Written by Molly Cook, Graduate student with the Johns Hopkins Bloomberg School of Public Health and School of Nursing
The Baltimore City Council and Mayor Pugh signed a foam food container ban into law in April of this year. This is exciting news for many reasons, but for me it became a summer’s obsession. As part of my public health nursing master’s curriculum, my capstone practicum assignment was to design an evaluation plan for the Baltimore City Expanded Polystyrene (EPS) Food Container Ban. After meeting with Ashley Van Stone, executive director, and Claire Jordan, advocacy and outreach manager, I settled in to learn everything I could find out about expanded polystyrene foam and environmental policy evaluation.
I searched for hours through literature and policy documents, called experts from non-profits and the Bloomberg School of Public Health, and attended city-wide meetings on implementation and coalition development. The most important takeaway from my research and investigation is that evaluation should be built into the design of programs and policies from their conception. Baltimore did not build evaluation criteria into the ban’s conception, but the long implementation period provides enough time to establish baseline data and develop a plan to track it over time.
The second most important takeaway? Policy evaluation is extremely rare, and environmental policy evaluation is even rarer. This makes sense when you consider the level of science, budget, capacity, and political will required to measure and track changes across large geographic areas, and somehow attribute them to any single policy initiative. This is likely why there were no EPS foam ban evaluations available for me to use as models. Building a plan from scratch was intimidating, but it also felt more valuable.
The goal of the ban is to reduce toxic litter and waste in a way that equitably distributes both burdens and benefits. This requires both process (is the ban implemented and enforced well) and impact evaluation (does it work to reduce litter and waste). For the process evaluation, I designed a pre/post-test survey that can be distributed before all business and organizations have switched to non-foam alternative containers, and redistributed a few months after enforcement. The survey addresses anticipated challenges and potential benefits that consistently arise as arguments for and against the ban in city halls and state legislatures. It also accounts for the size of the business or organization to help Trash Free Maryland understand the nature of the burden of switching to alternatives for everything from churches or hospitals, to food trucks or local or chain restaurants.
I was able to select appropriate indicators to measure: amount of litter in neighborhoods and the harbor, microplastic water pollutants, amount of trash that goes to incineration, and microplastic marine life pollutants that are attributable to EPS foam. Some of these are easier to measure than others, and the above criteria are listed in order from highest priority to lowest based on evidential support and organizational capacity in Baltimore. It is also important to note that EPS foam should be measured by volume rather than mass in litter cleanups and trash collection.
The highlight of the summer lay unexpectedly in the trash and debris of Baltimore’s harbor.

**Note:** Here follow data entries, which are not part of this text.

Lemma get_orders_ok ids bbo m b l : holds b l → mm_ok ids m l → ids < 2 ^ 52 → sane_bbo bbo → compares m bbo →
  ∃ m' ids' b' l', get_orders CAPACITY bbo m ids b = Ok (m', ids', b') ∧ holds b' l' ∧ mm_ok ids' m' l' ∧
    ids' ≤ ids + 2 ∧ net_filled_quantity_ m' = net_filled_quantity_ m.
Proof using HC Hcap.
  intros Hr Hm Hids Hs Hc. pose proof (ok_ids _ _ _ Hm).
  assert (∀ sd, sane_order (order_at sd m)) as Hsane by (intros sd Hp; by apply (ok_orders _ _ _ Hm sd)).
  destruct (get_orders_spec bbo m ids b l Hr Hs Hc (Hsane Side.Buy) (Hsane Side.Sell)) as (b' & -> & Hr'); [lia|unfold in_u; lia|].
  destruct (served bbo m l) eqn:Hserved.
  - eexists _, _, b', _. split; [done|]. split; [exact Hr'|]. split; [by apply after_orders_ok|].
    split; [destruct (quotes_now bbo); lia|].
    unfold after_orders, quoting, withdraw, withdraw_side. destruct (quotes_now bbo), m as [[[]] [[]] ?]; done.
  - exists m, ids, b', l. rewrite app_nil_r in Hr'. split_and!; first [done|lia].
Qed.
End Buffer.

(** ** Sessions *)

(** What happens to a market maker: quotes and fills arrive, its oldest request
    is sent or turned down. *)
Inductive session_op : Type :=
  | Quote (bbo : BestBidOffer)
  | Fill (u : OrderFillUpdate.t)
  | Sent
  | Rejected (reason : OrderStatus.t).

Record session : Type := { maker : t; ids : Z; orders : StrategyOrderBuffer }.

Section Session.
Context (CAPACITY : Z).

Definition session_init (filler : OutboundOrderRequest.t) : session :=
  {| maker := init; ids := ClientOrderIDGenerator.init; orders := SingleThreadRingBuffer.init CAPACITY filler |}.

Definition session_step (o : session_op) (s : session) : outcome session :=
  match o with
  | Quote bbo => '(m, i, b) ← get_orders CAPACITY bbo (maker s) (ids s) (orders s); Ok {| maker := m; ids := i; orders := b |}
  | Fill u => '(m, b) ← update CAPACITY u (maker s) (orders s); Ok {| maker := m; ids := ids s; orders := b |}
  | Sent => Ok {| maker := maker s; ids := ids s; orders := SingleThreadRingBuffer.pop (orders s) |}
  | Rejected reason =>
      front ← SingleThreadRingBuffer.try_front CAPACITY (orders s);
      match front with
      | None => Ok s
      | Some rejected =>
          '(m, b) ← notify_invalid CAPACITY rejected reason (maker s) (SingleThreadRingBuffer.pop (orders s));
          Ok {| maker := m; ids := ids s; orders := b |}
      end
  end.

Fixpoint session_run (ops : list session_op) (s : session) : outcome session :=
  match ops with
  | [] => Ok s
  | o :: ops => s ← session_step o s; session_run ops s
  end.

Definition op_sane (o : session_op) : Prop :=
  match o with
  | Quote bbo => sane_bbo bbo
  | Fill u => 0 ≤ OrderFillUpdate.filled_quantity u
  | _ => True
  end.

Context {HC : PowerOfTwo CAPACITY} (Hcap : CAPACITY < 2 ^ 64).

(** After [n] operations. *)
Definition session_ok (n : Z) (s : session) : Prop :=
  ∃ l, single_repr CAPACITY (orders s) l ∧ mm_ok (ids s) (maker s) l ∧
    ids s ≤ 1 + 2 * n ∧ Z.abs (net_filled_quantity_ (maker s)) ≤ MAX_ORDER * n.

(** The operation compares best prices whose sum is beyond [int32_t] with the quotes that are out. *)
Definition overflows (o : session_op) (s : session) : Prop :=
  ∃ bbo, o = Quote bbo ∧ placed (buy_order_ (maker s)) = true ∧ placed (sell_order_ (maker s)) = true ∧
    ¬ in_s 32 (offer_of bbo + bid_of bbo).

Lemma overflow_undefined o s : overflows o s → session_step o s = Undefined.
Proof using.
  intros (bbo & -> & Hb & Hs & Hov). unfold session_step, get_orders, should_place_new_orders. rewrite Hb, Hs. cbn [negb orb].
  fold (bid_of bbo) (offer_of bbo). by rewrite (checked_overflow 32 _ Hov).
Qed.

I went on a trash trawl captained by The National Aquarium along with Ashley from Trash Free Maryland, and staff from Blue Water Baltimore’s Waterkeeper. Trash Free Maryland drafted a repeatable protocol, borrowed a trash trawl from NOAA, and headed out to collect trash in a net, as part of an effort to establish baseline data regarding EPS foam litter in the city prior to the ban taking effect. We also scooped up an appalling amount of large-sized trash along our route that did not factor into our data.

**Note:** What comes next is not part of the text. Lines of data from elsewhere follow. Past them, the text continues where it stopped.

(* ===== verification/Runner.v ===== *)
(** * StrategyRunner ([strategy-runner.cpp])

    The three threads of the strategy process over the members they share: the
    trader, the order book engine and the order management system.  The first two
    take their turns as [Trader] and [OrderBookEngine] say; the third has no code
    ([oms.cpp] is empty), so what it does in a turn comes in as data, within what
    its two buffers let it do.  The market data handler feeds the event buffer. *)

From S2P Require Import Threads Prelude Types Interfaces HashMap OrderPool OrderBook BookSpec BookRep BookRefine BookTrace HashedBook Clob ClobProof ClobProperties Ring RingBuffers RingUse SeqLock Errors Strategy MarketMakerProof Trader TraderProof Pipeline.

Module StrategyRunner.

(** Where [Trader::start] is: at the head of its loop, at the test of
    [wait_read_next], inside [wait_read_and_update]. *)
Inductive phase : Type := Updating | Polling | Reading.

(** What the order management system does in a turn: take a request, report a
    fill, or return. *)
Inductive oms_action : Type := Take | Fill (update : OrderFillUpdate.t) | Return.

(** What a turn finds outside: the stop token's answers and the risk figures
    during the trader's calls, and the order management system's action. *)
Record outside : Type := {
  rounds : nat → nat → bool * option RiskData.t;
  answers : nat → bool * option RiskData.t;
  oms : oms_action;
}.

Section Runner.
Context {PL OM : Type} {pl_ops : KeyedStore PL Z BookState.PriceLevel} {om_ops : KeyedStore OM Z Z}.
Context {T : Type} {S : StrategyOps T} (CAPACITY TRADES UPDATES MARKET : Z) (place_fuel : nat).

(** [public_bbo_], [trade_buffer_] and [order_update_buffer_] are members of the
    engine's and the trader's states; [taken]: the requests the order management
    system has popped. *)
Record t : Type := {
  order_book_engine_ : OrderBookEngine.t PL OM;
  trader_ : Trader.t T;
  trader_phase : phase;
  last_generation_seen_ : Z;
  taken : list OrderRequest.t;
}.
Implicit Types (s : t) (e : outside) (stop : bool).

Definition set_engine engine s : t :=
  {| order_book_engine_ := engine; trader_ := trader_ s; trader_phase := trader_phase s;
     last_generation_seen_ := last_generation_seen_ s; taken := taken s |}.
Definition set_trader trader p generation s : t :=
  {| order_book_engine_ := order_book_engine_ s; trader_ := trader; trader_phase := p;
     last_generation_seen_ := generation; taken := taken s |}.
Definition set_taken trader requests s : t :=
  {| order_book_engine_ := order_book_engine_ s; trader_ := trader; trader_phase := trader_phase s;
     last_generation_seen_ := last_generation_seen_ s; taken := requests |}.

(** [generation_] of [public_bbo_] between two writes. *)
Definition generation s : Z := u64 (Z.of_nat (length (OrderBookEngine.public_bbo_ (order_book_engine_ s))) - 1).

(** [Trader::start]: the loop asks the token at its head and in both waits. *)
Definition trader_part e stop s : outcome (option (expected unit StrategyError.t) * t) :=
  if stop then Ok (Some (Value tt), s) else
  match trader_phase s with
  | Updating =>
      '(result, trader) ← Trader.forward_oms_updates CAPACITY TRADES UPDATES (Z.to_nat UPDATES) place_fuel (rounds e) (trader_ s);
      Ok (match result with Unexpected err => Some (Unexpected err) | Value _ => None end,
          set_trader trader Polling (last_generation_seen_ s) s)
  | Polling =>
      Ok (None, if generation s =? last_generation_seen_ s then s
                else set_trader (trader_ s) Reading (last_generation_seen_ s) s)
  | Reading =>
      match last (OrderBookEngine.public_bbo_ (order_book_engine_ s)) with
      | None => Ok (None, s)
      | Some snapshot =>
          '(result, trader) ← Trader.quote_step CAPACITY TRADES place_fuel (Some snapshot) (answers e) (trader_ s);
          Ok (result, set_trader trader Updating (generation s) s)
      end
  end.

(** [launch_order_book_engine]: [OrderBookEngine::start] *)
Definition engine_part e stop s : outcome (option (expected unit StrategyError.t) * t) :=
  if stop then Ok (Some (Value tt), s) else
  '(_, engine) ← OrderBookEngine.start_step MARKET (order_book_engine_ s);
  Ok (None, set_engine engine s).

(** [launch_oms]: an [OrderManagementSystem::start] that heeds the token. *)
Definition oms_part e stop s : outcome (option (expected unit StrategyError.t) * t) :=
  if stop then Ok (Some (Value tt), s) else
  match oms e with
  | Take =>
      popped ← LazyRingBuffer.pop TRADES (Trader.trade_buffer_ (trader_ s));
      Ok (None, match popped with
                | None => s
                | Some (request, trades) => set_taken (Trader.set_trade_buffer trades (trader_ s)) (taken s ++ [request]) s
                end)
  | Fill update =>
      pushed ← LazyRingBuffer.push UPDATES update (Trader.update_buffer_ (trader_ s));
      Ok (None, match pushed with
                | None => s
                | Some updates => set_taken (Trader.set_update_buffer updates (trader_ s)) (taken s) s
                end)
  | Return => Ok (Some (Value tt), s)
  end.

#[global] Instance parts : Parts t outside StrategyError.t := runner_parts trader_part engine_part oms_part.

(** The handler's publisher puts the next of its events into the buffer, when
    there is room. *)
Definition deliver (events : list MarketEvent.t) s : outcome (list MarketEvent.t * t) :=
  match events with
  | [] => Ok ([], s)
  | event :: rest =>
      let engine := order_book_engine_ s in
      pushed ← LazyRingBuffer.push MARKET event (OrderBookEngine.market_events_ engine);
      Ok match pushed with
         | None => (events, s)
         | Some buffer =>
             (rest, set_engine {| OrderBookEngine.state_ := OrderBookEngine.state_ engine;
                OrderBookEngine.public_bbo_ := OrderBookEngine.public_bbo_ engine;
                OrderBookEngine.market_events_ := buffer |} s)
         end
  end.

(** What happens to the process: an event arrives, or one of its threads moves. *)
Inductive op : Type := Market | Thread (ev : Threads.event outside).

Definition step (o : op) (events : list MarketEvent.t) (g : group t) : outcome (list MarketEvent.t * group t) :=
  match o with
  | Market =>
      '(events, s) ← deliver events (shared g);
      Ok (events, {| shared := s; stop := stop g; running := running g |})
  | Thread ev => g ← Threads.step ev g; Ok (events, g)
  end.

Fixpoint run (ops : list op) (events : list MarketEvent.t) (g : group t) : outcome (list MarketEvent.t * group t) :=
  match ops with
  | [] => Ok (events, g)
  | o :: ops => '(events, g) ← step o events g; run ops events g
  end.

(** The members when [start] is called, over a book and a strategy; the slots
    of the buffers hold anything. *)
Definition init (book : BookState.t PL OM) (strategy : T) (order : OutboundOrderRequest.t) (fill : OrderFillUpdate.t)
    (event : MarketEvent.t) : t := {|
  order_book_engine_ := {|
    OrderBookEngine.state_ := book; OrderBookEngine.public_bbo_ := [];
    OrderBookEngine.market_events_ := LazyRingBuffer.init MARKET event |};
  trader_ := {|
    Trader.order_buffer_ := SingleThreadRingBuffer.init CAPACITY order;
    Trader.trade_buffer_ := LazyRingBuffer.init TRADES (OutboundOrderRequest.request order);
    Trader.update_buffer_ := LazyRingBuffer.init UPDATES fill; Trader.strategy_ := strategy;
    Trader.decisions := [] |};
  trader_phase := Updating;
  last_generation_seen_ := 0;
  taken := [];
|}.
End Runner.
Arguments t : clear implicits.

(** ** Sane prices come from sane events *)

Definition event_sane (e : MarketEvent.t) : Prop :=
  MarketEvent.type e = MarketEvent.Add → sane (Order.price (MarketEvent.order e)).
#[local] Abbreviation priced := (Forall (λ o, sane (Order.price o))).

Lemma remove_sane id os : priced os → priced (Book.remove id os).
Proof. intros Hos. apply Forall_forall. intros o [_ Ho]%list_elem_of_filter. rewrite Forall_forall in Hos. by apply Hos. Qed.

Lemma set_quantity_sane id q os : priced os → priced (Book.set_quantity id q os).
Proof.
  intros Hos. unfold Book.set_quantity. apply Forall_fmap. eapply Forall_impl; [exact Hos|].
  intros o Ho. simpl. by destruct (_ =? _).
Qed.

Lemma next_orders_sane cap CAPACITY e os os' : event_sane e → priced os → next_orders cap CAPACITY e os = Some os' → priced os'.
Proof.
  intros He Hos. unfold next_orders, event_sane in *. destruct (MarketEvent.type e).
  - case_decide; [|done]. intros [= <-]. apply Forall_app. split; [done|]. constructor; [by apply He|done].
  - destruct (Book.find _ os); simpl; [|done]. intros [= <-]. by apply remove_sane.
  - destruct (Book.find _ os) as [r|] eqn:Hf; simpl; [|done]. case_decide; [|done]. intros [= <-].
    unfold Book.trade. rewrite Hf. destruct (_ =? _); [by apply remove_sane|by apply set_quantity_sane].
  - destruct (Book.find _ os); simpl; [|done]. case_decide; [|done]. intros [= <-].
    unfold Book.update. destruct (_ =? 0); [by apply remove_sane|by apply set_quantity_sane].
Qed.

Lemma best_info_sane sd os : priced os →
  BookState.price (Book.best_info sd os) = Book.no_price sd ∨ sane (BookState.price (Book.best_info sd os)).
Proof.
  intros Hos. unfold Book.best_info. destruct (Book.best sd os) as [p|] eqn:Hb; [right|by left].
  apply Book.best_Some in Hb as [(o & Ho & _ & <-) _]. rewrite Forall_forall in Hos. by apply Hos.
Qed.

Lemma bbo_of_sane os : priced os → sane_bbo (Book.bbo_of os).
Proof. intros Hos. split; [apply (best_info_sane Side.Buy)|apply (best_info_sane Side.Sell)]; done. Qed.

Lemma spec_run_snoc cap CAPACITY es x os0 os us os' us' : spec_run cap CAPACITY es os0 = Some (os, us) →
  spec_run cap CAPACITY (es ++ [x]) os0 = Some (os', us') → ∃ u, next_orders cap CAPACITY x os = Some os' ∧ report x os = Some u.
Proof.
  revert os0 us us'. induction es as [|e es IH]; intros os0 us us'; simpl.
  - intros [= <- <-]. destruct (next_orders _ _ _ _) as [os1|]; simpl; [|done].
    destruct (report _ _) as [u|]; simpl; [|done]. intros [= -> _]. by exists u.
  - destruct (next_orders cap CAPACITY e os0) as [os1|]; simpl; [|done]. destruct (report e os0) as [u|]; simpl; [|done].
    destruct (spec_run cap CAPACITY es os1) as [[? ?]|] eqn:H1; simpl; [|done]. intros [= -> _].
    destruct (spec_run cap CAPACITY (es ++ [x]) os1) as [[? ?]|] eqn:H2; simpl; [|done]. intros [= -> _].
    exact (IH _ _ _ H1 H2).
Qed.

(** ** What holds throughout a run *)

Section Session.
Context {PL OM : Type} {pl_ops : KeyedStore PL Z BookState.PriceLevel} {om_ops : KeyedStore OM Z Z}.
Context (pl_cap om_cap ORDERS : Z) (pl_repr : PL → gmap Z BookState.PriceLevel → Prop) (om_repr : OM → gmap Z Z → Prop).
Context {pl_laws : KeyedStoreLaws PL Z BookState.PriceLevel pl_cap pl_repr}.
Context {om_laws : KeyedStoreLaws OM Z Z om_cap om_repr} (Hom : ORDERS ≤ om_cap).
Context {T : Type} {S : StrategyOps T} (CAPACITY TRADES UPDATES MARKET : Z) (place_fuel : nat).
Context {HC : PowerOfTwo CAPACITY} {HT : PowerOfTwo TRADES} {HU : PowerOfTwo UPDATES} {HM : PowerOfTwo MARKET}.
Context (Hcap : CAPACITY < 2 ^ 64) (Htrades : TRADES < 2 ^ 64) (Hupdates : UPDATES < 2 ^ 64) (Hmarket : MARKET < 2 ^ 64).
Context {L : StrategyLaws S CAPACITY} (Hplace : enough_rounds CAPACITY place_fuel).
Context (initial : BookState.OrderSnapshot) (figures : RiskData.t → Prop).
Abbreviation state := (t PL OM T).
Implicit Types (s : state) (e : outside).

(** Whatever is read, [figures] holds of it. *)
Definition reads (answers : nat → bool * option RiskData.t) : Prop := ∀ i r, (answers i).2 = Some r → figures r.

(** The figures are sane and among [figures], the fills have sane quantities. *)
Definition outside_ok e : Prop :=
  (∀ i, answers_sane (rounds e i)) ∧ answers_sane (answers e) ∧ (∀ i, reads (rounds e i)) ∧ reads (answers e) ∧
  match oms e with Fill u => fill_sane u | _ => True end.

The data includes anything that our 333-micron net caught. It can now be separated as shown and analyzed to determine how much of the trash is attributable to EPS Foam. Trash Free Maryland can repeat the trawl annually to determine if the foam ban is reducing harbor EPS foam waste. To deepen baseline data, Trash Free Maryland is working through its Trash Free Baltimore Collaborative to connect with partners city-wide on counting foam in their upcoming efforts, to inform the baseline data.
To say I learned a lot does not capture the breadth and value of what I gained from 12 short weeks with Trash Free Maryland. I learned about environmental science, plastics, environmental policy, coalition building, leadership, evaluation, collaboration, and communication. I will never embark on a programmatic or policy intervention without first considering, “how will we even know if this is working?” I will never look at a piece of foam the same. I swim in the ocean with newfound respect for our influence over its health. I look forward to hearing the results from this evaluation of the effort that Baltimore City is making over the tiny corner of our planet they can control.